Below is a block of records; repeat each one exactly.

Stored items
╭──

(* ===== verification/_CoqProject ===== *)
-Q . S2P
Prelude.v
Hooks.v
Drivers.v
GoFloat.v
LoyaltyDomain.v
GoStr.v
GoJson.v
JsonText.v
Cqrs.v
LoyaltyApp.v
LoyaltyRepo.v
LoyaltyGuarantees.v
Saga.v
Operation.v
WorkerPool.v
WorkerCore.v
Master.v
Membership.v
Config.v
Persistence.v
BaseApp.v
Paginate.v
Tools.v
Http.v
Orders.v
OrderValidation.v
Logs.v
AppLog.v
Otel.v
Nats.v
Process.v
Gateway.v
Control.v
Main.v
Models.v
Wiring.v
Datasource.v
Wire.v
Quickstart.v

╰──

**Output of the task**
(* ===== verification/_CoqProject ===== *)
-Q . S2P
Prelude.v
Hooks.v
Drivers.v
GoFloat.v
LoyaltyDomain.v
GoStr.v
GoJson.v
JsonText.v
Cqrs.v
LoyaltyApp.v
LoyaltyRepo.v
LoyaltyGuarantees.v
Saga.v
Operation.v
WorkerPool.v
WorkerCore.v
Master.v
Membership.v
Config.v
Persistence.v
BaseApp.v
Paginate.v
Tools.v
Http.v
Orders.v
OrderValidation.v
Logs.v
AppLog.v
Otel.v
Nats.v
Process.v
Gateway.v
Control.v
Main.v
Models.v
Wiring.v
Datasource.v
Wire.v
Quickstart.v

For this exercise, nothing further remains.